*Exercise brief*: Transcribe exactly the lines that fall between the one holding "li_sources_seen : ∀" and the one holding "(** A new identifier", inclusive, from the entries below.

*Input for this task*:
BEGIN

(** The branch [cycle.decision === 'SUCCESS']. *)
Definition success_cycle (policy : HealthPolicyConfig) (input : EvaluateHealthCycleInput)
    (s : HealthDecisionState) : HealthDecisionState * HealthDecisionReason :=
  if bool_decide (hs_status s = HEALTHY) then
    ({| hs_status := hs_status s; hs_excludedFromCandidates := hs_excludedFromCandidates s;
        hs_consecutiveFailureCycles := 0; hs_consecutiveRecoverySuccesses := 0;
        hs_recoveryWindowStartedAt := None; hs_consecutiveUncertainCycles := 0;
        hs_cooldownUntil := hs_cooldownUntil s |}, SUCCESS_CONFIRMED)
  else
    let successes := hs_consecutiveRecoverySuccesses s + 1 in
    let windowStart := default (in_cycleStartedAt input) (hs_recoveryWindowStartedAt s) in
    let recoveryWindowComplete :=
      milliseconds (recoveryMinimumSeconds policy) <=? in_evaluatedAt input - windowStart in
    if negb (bool_decide (hs_status s = QUARANTINED)) &&
       negb (bool_decide (hs_status s = DISABLED)) &&
       (recoverySuccessCycles policy <=? successes) &&
       recoveryWindowComplete && gates_pass policy input then
      ({| hs_status := HEALTHY; hs_excludedFromCandidates := false;
          hs_consecutiveFailureCycles := 0; hs_consecutiveRecoverySuccesses := 0;
          hs_recoveryWindowStartedAt := None; hs_consecutiveUncertainCycles := 0;
          hs_cooldownUntil :=
            Some (in_evaluatedAt input + milliseconds (cooldownSeconds policy)) |},
       RECOVERY_CONFIRMED)
    else
      ({| hs_status := hs_status s; hs_excludedFromCandidates := hs_excludedFromCandidates s;
          hs_consecutiveFailureCycles := 0; hs_consecutiveRecoverySuccesses := successes;
          hs_recoveryWindowStartedAt := Some windowStart;
          hs_consecutiveUncertainCycles := 0; hs_cooldownUntil := hs_cooldownUntil s |},
       RECOVERY_PENDING).

(** The branch for a mixed or unknown cycle. *)
Definition uncertain_cycle (policy : HealthPolicyConfig) (decision : ProbeCycleDecision)
    (s : HealthDecisionState) : HealthDecisionState * HealthDecisionReason :=
  let uncertain := hs_consecutiveUncertainCycles s + 1 in
  let s1 status :=
    {| hs_status := status; hs_excludedFromCandidates := hs_excludedFromCandidates s;
       hs_consecutiveFailureCycles := hs_consecutiveFailureCycles s;
       hs_consecutiveRecoverySuccesses := 0; hs_recoveryWindowStartedAt := None;
       hs_consecutiveUncertainCycles := uncertain;
       hs_cooldownUntil := hs_cooldownUntil s |} in
  if mixedUnknownDegradedCycles policy <=? uncertain then
    (s1 (atLeastDegraded (hs_status s)), UNCERTAINTY_THRESHOLD_REACHED)
  else (s1 (hs_status s),
        if bool_decide (decision = CD_MIXED) then MIXED_CYCLE else UNKNOWN_CYCLE).

Definition apply_cycle (policy : HealthPolicyConfig) (input : EvaluateHealthCycleInput)
    (decision : ProbeCycleDecision) (s : HealthDecisionState)
    : HealthDecisionState * HealthDecisionReason :=
  match decision with
  | CD_FAILED => failed_cycle policy s
  | CD_SUCCESS => success_cycle policy input s
  | CD_MIXED | CD_UNKNOWN => uncertain_cycle policy decision s
  end.

(** [heartbeatStale && state.status === 'HEALTHY'] *)
Definition stale_heartbeat_override (policy : HealthPolicyConfig)
    (input : EvaluateHealthCycleInput)
    (sr : HealthDecisionState * HealthDecisionReason)
    : HealthDecisionState * HealthDecisionReason :=
  if negb (heartbeat_fresh policy input) && bool_decide (hs_status sr.1 = HEALTHY)
  then (set_status DEGRADED sr.1, STALE_HEARTBEAT)
  else sr.

Definition parsed_policy (input : EvaluateHealthCycleInput)
    : option (PolicyVersionRef * HealthPolicyConfig) :=
  p ← in_policy input;
  config ← healthPolicyConfigSchema (pi_config p);
  Some ({| pvr_id := pi_id p; pvr_code := pi_code p |}, config).

Definition critical_state (s : HealthDecisionState) : HealthDecisionState :=
  {| hs_status := QUARANTINED; hs_excludedFromCandidates := true;
     hs_consecutiveFailureCycles := hs_consecutiveFailureCycles s;
     hs_consecutiveRecoverySuccesses := 0; hs_recoveryWindowStartedAt := None;
     hs_consecutiveUncertainCycles := hs_consecutiveUncertainCycles s;
     hs_cooldownUntil := hs_cooldownUntil s |}.

Definition evaluateHealthCycle `{LocaleCompare} (input : EvaluateHealthCycleInput)
    : HealthDecision :=
  let previous := in_previousState input in
  match in_criticalTrustFailure input with
  | Some _ =>
      finishDecision input (critical_state previous) CRITICAL_TRUST_FAILURE None
        (fst <$> parsed_policy input)
  | None =>
      match parsed_policy input with
      | None =>
          finishDecision input (set_status (atLeastDegraded (hs_status previous)) previous)
            HR_POLICY_UNAVAILABLE None None
      | Some (policyVersion, policy) =>
          let cycle := aggregateHealthProbeCycle policy (in_cycleStartedAt input)
            (in_routeVersion input) (in_signals input) (in_consumedSignalIds input) in
          let sr := stale_heartbeat_override policy input
            (apply_cycle policy input (cycle_decision cycle) previous) in
          finishDecision input sr.1 sr.2 (Some cycle) (Some policyVersion)
      end
  end.

(** The state a scope starts from ([loadState] without a row). *)
Definition initial_health_state : HealthDecisionState :=
  {| hs_status := UNKNOWN; hs_excludedFromCandidates := true;
     hs_consecutiveFailureCycles := 0; hs_consecutiveRecoverySuccesses := 0;
     hs_recoveryWindowStartedAt := None; hs_consecutiveUncertainCycles := 0;
     hs_cooldownUntil := None |}.

(** ** What the aggregation loop maintains *)

Section loop_invariant.
Context (policy : HealthPolicyConfig) (start version : Z) (consumed : list string).

Definition eligible (s : ProbeSignal) : Prop :=
  signalRejectionReason policy s start version consumed = None.

Record loop_inv (seen : list ProbeSignal) (st : AggregateState) : Prop := {
  li_from : ∀ k s, (k, s) ∈ ag_votes st → k = ps_independenceKey s ∧ s ∈ seen ∧ eligible s;
  li_keys : NoDup (ag_votes st).*1;
  li_sources : NoDup (ps_sourceId <$> (ag_votes st).*2);
  li_sources_seen : ∀ s, s ∈ (ag_votes st).*2 → ps_sourceId s ∈ ag_seenSourceIds st;
  li_ids : NoDup (ps_id <$> (ag_votes st).*2);
  li_ids_seen : ∀ s, s ∈ (ag_votes st).*2 → ps_id s ∈ ag_seenSignalIds st;
  li_seen : ∀ id, id ∈ ag_seenSignalIds st ↔ id ∈ ps_id <$> seen;
  li_evals_nodup : NoDup (ag_signalEvaluations st).*1;
  li_evals_seen : ∀ id, id ∈ (ag_signalEvaluations st).*1 ↔ id ∈ ag_seenSignalIds st;
  li_evals_key : ∀ id e, (id, e) ∈ ag_signalEvaluations st → ev_signalId e = id;
  li_evals_accepted : ∀ id, (∃ e, (id, e) ∈ ag_signalEvaluations st ∧ ev_disposition e = ACCEPTED)
                            ↔ id ∈ ps_id <$> (ag_votes st).*2;
}.

Lemma set_add_elem {A} `{EqDecision A} (x y : A) s : y ∈ set_add x s ↔ y = x ∨ y ∈ s.
Proof. unfold set_add. case_decide; set_solver. Qed.

Lemma loop_inv_init : loop_inv [] aggregate_init.
Proof. split; simpl; try apply NoDup_nil_2; set_solver. Qed.

(** A new identifier that is evaluated and rejected. *)
Lemma loop_inv_reject seen st s reason :
  loop_inv seen st → ps_id s ∉ ag_seenSignalIds st →
  loop_inv (seen ++ [s])
    (reject {| ag_rejectedSignalIds := ag_rejectedSignalIds st;
               ag_seenSignalIds := set_add (ps_id s) (ag_seenSignalIds st);
               ag_seenSourceIds := ag_seenSourceIds st; ag_votes := ag_votes st;
               ag_signalEvaluations := ag_signalEvaluations st |} (ps_id s) reason).
Proof.
  intros [] Hnew.
  assert (Hev : ps_id s ∉ (ag_signalEvaluations st).*1) by naive_solver.
  split; simpl; try done.
  - intros k v Hkv. destruct (li_from0 _ _ Hkv) as (?&?&?). set_solver.
  - intros v Hv. rewrite set_add_elem. right. by apply li_ids_seen0.
  - intros id. rewrite set_add_elem, li_seen0, fmap_app. set_solver.
  - by apply map_set_NoDup.
  - intros id. rewrite map_set_absent, fmap_app, set_add_elem by done. set_solver.
  - intros id e [?|He]%map_set_elem; [by simplify_eq/=|by apply li_evals_key0].
  - intros id. rewrite <- li_evals_accepted0, map_set_absent by done.
    setoid_rewrite elem_of_app. setoid_rewrite list_elem_of_singleton.
    split; [|naive_solver]. intros (e & [He|He] & Ha); [eauto|]. by simplify_eq/=.
Qed.

Lemma loop_inv_step seen st s :
  loop_inv seen st → loop_inv (seen ++ [s]) (aggregate_step policy start version consumed st s).
Proof.
  intros Hinv. unfold aggregate_step.
  destruct (bool_decide (ps_id s ∈ ag_seenSignalIds st)) eqn:Hseen.
  { apply bool_decide_eq_true in Hseen. destruct Hinv. split; simpl; try done.
    - intros k v Hkv. destruct (li_from0 _ _ Hkv) as (?&?&?). set_solver.
    - intros id. rewrite li_seen0, fmap_app, elem_of_app. set_solver. }
  apply bool_decide_eq_false in Hseen.
  destruct (signalRejectionReason _ _ _ _ _) as [reason|] eqn:Hr; [by apply loop_inv_reject|].
  simpl. destruct (bool_decide (ps_sourceId s ∈ _)) eqn:Hsrc; [by apply loop_inv_reject|].
  apply bool_decide_eq_false in Hsrc.
  destruct (map_has _ _) eqn:Hkey; [by apply loop_inv_reject|].
  apply bool_decide_eq_false in Hkey. destruct Hinv.
  assert (Hev : ps_id s ∉ (ag_signalEvaluations st).*1) by naive_solver.
  split; simpl; rewrite ?(map_set_absent (ps_independenceKey s)), ?fmap_app by done; simpl.
  - intros k v [Hkv|Hkv]%elem_of_app.
    + destruct (li_from0 _ _ Hkv) as (?&?&?). set_solver.
    + apply list_elem_of_singleton in Hkv. simplify_eq. set_solver.
  - apply NoDup_app. split_and!; [done|set_solver|apply NoDup_singleton].
  - apply NoDup_app. split_and!; [done| |apply NoDup_singleton].
    intros x Hx. apply list_elem_of_fmap in Hx as (v & -> & Hv).
    rewrite list_elem_of_singleton. intros Heq. apply Hsrc. rewrite <- Heq. by apply li_sources_seen0.
  - intros v [Hv|Hv]%elem_of_app; rewrite set_add_elem; [by right; apply li_sources_seen0|].
    apply list_elem_of_singleton in Hv. by subst; left.
  - apply NoDup_app. split_and!; [done| |apply NoDup_singleton].
    intros x Hx. apply list_elem_of_fmap in Hx as (v & -> & Hv).
    rewrite list_elem_of_singleton. intros Heq. apply Hseen. rewrite <- Heq. by apply li_ids_seen0.
  - intros v [Hv|Hv]%elem_of_app; rewrite set_add_elem; [by right; apply li_ids_seen0|].
    apply list_elem_of_singleton in Hv. by subst; left.
  - intros id. rewrite set_add_elem, li_seen0. set_solver.
  - by apply map_set_NoDup.
  - intros id. rewrite map_set_absent, fmap_app, set_add_elem by done. set_solver.
  - intros id e [?|He]%map_set_elem; [by simplify_eq/=|by apply li_evals_key0].
  - intros id. rewrite elem_of_app, <- li_evals_accepted0, map_set_absent by done.
    setoid_rewrite elem_of_app. setoid_rewrite list_elem_of_singleton. naive_solver.
Qed.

END

*Answer to this task*:
  li_sources_seen : ∀ s, s ∈ (ag_votes st).*2 → ps_sourceId s ∈ ag_seenSourceIds st;
  li_ids : NoDup (ps_id <$> (ag_votes st).*2);
  li_ids_seen : ∀ s, s ∈ (ag_votes st).*2 → ps_id s ∈ ag_seenSignalIds st;
  li_seen : ∀ id, id ∈ ag_seenSignalIds st ↔ id ∈ ps_id <$> seen;
  li_evals_nodup : NoDup (ag_signalEvaluations st).*1;
  li_evals_seen : ∀ id, id ∈ (ag_signalEvaluations st).*1 ↔ id ∈ ag_seenSignalIds st;
  li_evals_key : ∀ id e, (id, e) ∈ ag_signalEvaluations st → ev_signalId e = id;
  li_evals_accepted : ∀ id, (∃ e, (id, e) ∈ ag_signalEvaluations st ∧ ev_disposition e = ACCEPTED)
                            ↔ id ∈ ps_id <$> (ag_votes st).*2;
}.

Lemma set_add_elem {A} `{EqDecision A} (x y : A) s : y ∈ set_add x s ↔ y = x ∨ y ∈ s.
Proof. unfold set_add. case_decide; set_solver. Qed.

Lemma loop_inv_init : loop_inv [] aggregate_init.
Proof. split; simpl; try apply NoDup_nil_2; set_solver. Qed.

(** A new identifier that is evaluated and rejected. *)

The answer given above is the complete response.